:: Given records ::

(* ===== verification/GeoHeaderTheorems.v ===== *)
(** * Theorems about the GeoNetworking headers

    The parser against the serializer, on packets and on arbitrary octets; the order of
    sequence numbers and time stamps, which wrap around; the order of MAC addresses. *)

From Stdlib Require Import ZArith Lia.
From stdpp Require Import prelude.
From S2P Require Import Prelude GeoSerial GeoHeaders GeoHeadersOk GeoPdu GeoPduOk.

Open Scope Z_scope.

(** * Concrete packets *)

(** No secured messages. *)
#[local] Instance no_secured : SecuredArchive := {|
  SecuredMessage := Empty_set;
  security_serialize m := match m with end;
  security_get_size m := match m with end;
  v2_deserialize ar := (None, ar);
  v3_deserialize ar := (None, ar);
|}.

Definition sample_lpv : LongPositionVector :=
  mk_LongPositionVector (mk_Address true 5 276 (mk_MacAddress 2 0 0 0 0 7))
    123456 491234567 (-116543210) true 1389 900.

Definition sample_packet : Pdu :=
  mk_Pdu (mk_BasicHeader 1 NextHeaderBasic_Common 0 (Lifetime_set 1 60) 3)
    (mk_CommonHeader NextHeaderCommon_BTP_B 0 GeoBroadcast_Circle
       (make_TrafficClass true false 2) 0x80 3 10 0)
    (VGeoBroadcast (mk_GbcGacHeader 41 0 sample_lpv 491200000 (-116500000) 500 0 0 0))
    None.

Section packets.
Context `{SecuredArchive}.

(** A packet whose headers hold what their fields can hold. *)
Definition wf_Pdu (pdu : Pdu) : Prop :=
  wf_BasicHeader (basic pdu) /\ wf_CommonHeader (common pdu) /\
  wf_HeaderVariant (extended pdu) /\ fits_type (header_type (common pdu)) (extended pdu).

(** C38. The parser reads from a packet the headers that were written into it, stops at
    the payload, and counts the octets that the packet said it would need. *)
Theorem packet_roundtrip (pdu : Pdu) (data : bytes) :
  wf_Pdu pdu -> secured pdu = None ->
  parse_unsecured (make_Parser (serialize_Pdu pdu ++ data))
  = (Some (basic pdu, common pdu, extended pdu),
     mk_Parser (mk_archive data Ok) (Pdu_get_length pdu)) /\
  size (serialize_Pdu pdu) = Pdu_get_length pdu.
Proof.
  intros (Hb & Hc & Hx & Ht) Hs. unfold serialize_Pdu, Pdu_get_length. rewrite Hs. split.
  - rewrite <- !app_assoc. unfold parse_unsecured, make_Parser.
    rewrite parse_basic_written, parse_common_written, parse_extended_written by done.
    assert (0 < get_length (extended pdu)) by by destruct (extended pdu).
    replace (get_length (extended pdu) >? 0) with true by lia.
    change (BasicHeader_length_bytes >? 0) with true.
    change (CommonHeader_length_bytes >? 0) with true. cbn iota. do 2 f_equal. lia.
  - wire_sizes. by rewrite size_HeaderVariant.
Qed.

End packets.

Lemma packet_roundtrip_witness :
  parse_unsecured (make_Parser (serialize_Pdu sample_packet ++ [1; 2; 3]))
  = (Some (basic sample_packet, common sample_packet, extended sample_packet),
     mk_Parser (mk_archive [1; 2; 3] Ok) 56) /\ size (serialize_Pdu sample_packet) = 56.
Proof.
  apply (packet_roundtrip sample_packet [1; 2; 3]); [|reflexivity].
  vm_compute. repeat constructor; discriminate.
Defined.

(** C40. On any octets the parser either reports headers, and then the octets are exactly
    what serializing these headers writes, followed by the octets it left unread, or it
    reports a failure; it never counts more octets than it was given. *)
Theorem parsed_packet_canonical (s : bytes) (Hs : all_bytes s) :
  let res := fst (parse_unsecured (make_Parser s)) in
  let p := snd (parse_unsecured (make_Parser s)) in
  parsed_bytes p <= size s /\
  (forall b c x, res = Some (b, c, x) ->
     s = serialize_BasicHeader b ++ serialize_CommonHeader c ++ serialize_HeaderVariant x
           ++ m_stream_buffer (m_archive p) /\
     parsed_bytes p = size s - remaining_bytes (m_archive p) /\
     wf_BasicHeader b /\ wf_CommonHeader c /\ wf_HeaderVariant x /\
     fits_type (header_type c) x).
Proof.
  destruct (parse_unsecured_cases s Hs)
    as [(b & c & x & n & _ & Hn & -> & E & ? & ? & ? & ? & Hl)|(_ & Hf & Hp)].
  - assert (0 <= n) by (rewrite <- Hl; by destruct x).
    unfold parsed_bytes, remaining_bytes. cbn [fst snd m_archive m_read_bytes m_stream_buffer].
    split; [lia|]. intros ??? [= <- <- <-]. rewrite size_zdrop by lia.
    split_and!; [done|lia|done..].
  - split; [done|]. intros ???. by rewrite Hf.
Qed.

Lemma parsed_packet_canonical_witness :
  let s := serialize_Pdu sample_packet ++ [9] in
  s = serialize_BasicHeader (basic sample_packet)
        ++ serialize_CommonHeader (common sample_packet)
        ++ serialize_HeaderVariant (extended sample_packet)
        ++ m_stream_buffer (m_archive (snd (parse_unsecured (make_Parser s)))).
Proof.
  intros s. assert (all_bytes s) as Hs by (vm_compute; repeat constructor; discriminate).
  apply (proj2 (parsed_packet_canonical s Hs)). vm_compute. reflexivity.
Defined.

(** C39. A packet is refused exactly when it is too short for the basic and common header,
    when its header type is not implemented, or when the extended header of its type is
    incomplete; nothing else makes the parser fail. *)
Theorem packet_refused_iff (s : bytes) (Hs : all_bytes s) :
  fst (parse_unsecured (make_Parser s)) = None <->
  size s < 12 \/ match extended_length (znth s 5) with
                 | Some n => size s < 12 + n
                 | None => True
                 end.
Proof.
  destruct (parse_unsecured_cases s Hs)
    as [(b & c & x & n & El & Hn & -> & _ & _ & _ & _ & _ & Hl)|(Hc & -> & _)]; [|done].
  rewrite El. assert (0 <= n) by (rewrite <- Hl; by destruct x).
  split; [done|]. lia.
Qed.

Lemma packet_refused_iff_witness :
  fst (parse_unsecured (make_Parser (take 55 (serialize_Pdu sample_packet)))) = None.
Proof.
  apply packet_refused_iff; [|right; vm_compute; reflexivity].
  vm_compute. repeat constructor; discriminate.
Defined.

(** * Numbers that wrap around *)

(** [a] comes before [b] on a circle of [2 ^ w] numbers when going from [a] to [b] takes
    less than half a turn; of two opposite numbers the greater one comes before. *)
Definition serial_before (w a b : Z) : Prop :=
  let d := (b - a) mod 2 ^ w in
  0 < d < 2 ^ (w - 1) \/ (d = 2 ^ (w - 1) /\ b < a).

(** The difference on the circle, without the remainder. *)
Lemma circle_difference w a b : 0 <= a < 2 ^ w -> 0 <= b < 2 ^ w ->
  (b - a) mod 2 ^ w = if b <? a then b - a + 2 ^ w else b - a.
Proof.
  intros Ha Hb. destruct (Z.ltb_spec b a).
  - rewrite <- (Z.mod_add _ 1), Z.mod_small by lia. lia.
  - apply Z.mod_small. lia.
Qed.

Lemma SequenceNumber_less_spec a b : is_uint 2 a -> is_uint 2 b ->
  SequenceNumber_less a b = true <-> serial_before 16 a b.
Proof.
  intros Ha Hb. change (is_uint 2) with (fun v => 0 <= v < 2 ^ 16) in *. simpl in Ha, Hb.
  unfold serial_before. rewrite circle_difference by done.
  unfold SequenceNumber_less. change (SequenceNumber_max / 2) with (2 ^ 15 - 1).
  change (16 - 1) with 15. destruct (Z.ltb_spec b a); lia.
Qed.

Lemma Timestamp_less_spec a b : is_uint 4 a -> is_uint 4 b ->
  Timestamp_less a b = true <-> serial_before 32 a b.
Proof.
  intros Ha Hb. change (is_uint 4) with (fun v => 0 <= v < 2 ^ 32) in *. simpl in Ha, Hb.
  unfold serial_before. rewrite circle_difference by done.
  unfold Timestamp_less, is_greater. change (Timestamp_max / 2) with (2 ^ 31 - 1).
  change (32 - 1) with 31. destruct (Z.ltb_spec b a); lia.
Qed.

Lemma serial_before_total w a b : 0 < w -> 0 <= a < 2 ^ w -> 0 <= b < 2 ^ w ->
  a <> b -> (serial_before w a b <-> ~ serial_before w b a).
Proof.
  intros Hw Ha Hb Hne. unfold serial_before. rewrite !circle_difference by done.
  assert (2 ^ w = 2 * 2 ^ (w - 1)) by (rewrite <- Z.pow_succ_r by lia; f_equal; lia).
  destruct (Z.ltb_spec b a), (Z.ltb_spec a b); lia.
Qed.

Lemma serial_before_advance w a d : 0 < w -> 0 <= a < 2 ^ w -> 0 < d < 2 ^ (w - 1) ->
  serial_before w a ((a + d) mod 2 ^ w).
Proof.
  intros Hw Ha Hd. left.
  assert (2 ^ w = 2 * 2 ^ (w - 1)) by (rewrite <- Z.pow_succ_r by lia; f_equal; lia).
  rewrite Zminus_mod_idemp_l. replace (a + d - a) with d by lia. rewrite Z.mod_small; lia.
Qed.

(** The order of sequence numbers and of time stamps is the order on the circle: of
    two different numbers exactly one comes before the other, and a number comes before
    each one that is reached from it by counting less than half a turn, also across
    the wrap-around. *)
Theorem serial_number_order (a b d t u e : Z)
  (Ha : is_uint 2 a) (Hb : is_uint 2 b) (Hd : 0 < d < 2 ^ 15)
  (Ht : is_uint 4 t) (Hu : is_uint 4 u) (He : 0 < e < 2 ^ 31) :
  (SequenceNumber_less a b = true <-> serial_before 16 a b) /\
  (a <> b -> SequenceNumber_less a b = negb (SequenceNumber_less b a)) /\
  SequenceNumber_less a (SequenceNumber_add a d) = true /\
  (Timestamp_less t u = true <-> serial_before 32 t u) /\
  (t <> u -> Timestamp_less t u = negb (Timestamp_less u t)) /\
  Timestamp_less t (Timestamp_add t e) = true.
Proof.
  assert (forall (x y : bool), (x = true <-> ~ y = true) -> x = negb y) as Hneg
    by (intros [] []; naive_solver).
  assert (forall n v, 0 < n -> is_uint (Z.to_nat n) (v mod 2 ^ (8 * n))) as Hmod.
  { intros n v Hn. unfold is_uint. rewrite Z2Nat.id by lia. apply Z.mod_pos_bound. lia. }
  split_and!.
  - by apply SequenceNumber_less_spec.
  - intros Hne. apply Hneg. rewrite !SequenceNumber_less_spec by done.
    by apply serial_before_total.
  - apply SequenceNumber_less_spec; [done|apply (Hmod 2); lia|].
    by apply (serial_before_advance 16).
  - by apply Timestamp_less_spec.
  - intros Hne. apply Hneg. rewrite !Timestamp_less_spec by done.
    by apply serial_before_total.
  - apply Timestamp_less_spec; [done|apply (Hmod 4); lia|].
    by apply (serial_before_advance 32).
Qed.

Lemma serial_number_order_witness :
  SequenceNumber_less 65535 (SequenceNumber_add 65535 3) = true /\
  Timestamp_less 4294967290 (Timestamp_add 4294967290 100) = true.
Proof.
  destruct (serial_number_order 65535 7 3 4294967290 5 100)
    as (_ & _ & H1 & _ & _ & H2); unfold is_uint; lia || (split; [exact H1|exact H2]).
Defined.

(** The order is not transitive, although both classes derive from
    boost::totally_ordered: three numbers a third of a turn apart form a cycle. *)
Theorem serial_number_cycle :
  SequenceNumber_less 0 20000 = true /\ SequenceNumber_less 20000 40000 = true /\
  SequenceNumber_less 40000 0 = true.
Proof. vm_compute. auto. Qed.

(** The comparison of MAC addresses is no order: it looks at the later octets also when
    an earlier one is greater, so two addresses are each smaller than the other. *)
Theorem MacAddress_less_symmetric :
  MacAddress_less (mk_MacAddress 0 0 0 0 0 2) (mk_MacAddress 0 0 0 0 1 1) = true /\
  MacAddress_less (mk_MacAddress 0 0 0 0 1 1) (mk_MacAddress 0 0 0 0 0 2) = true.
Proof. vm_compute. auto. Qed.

:::

In the entries above, count the lines that include "Prop" and write nothing but that number.

2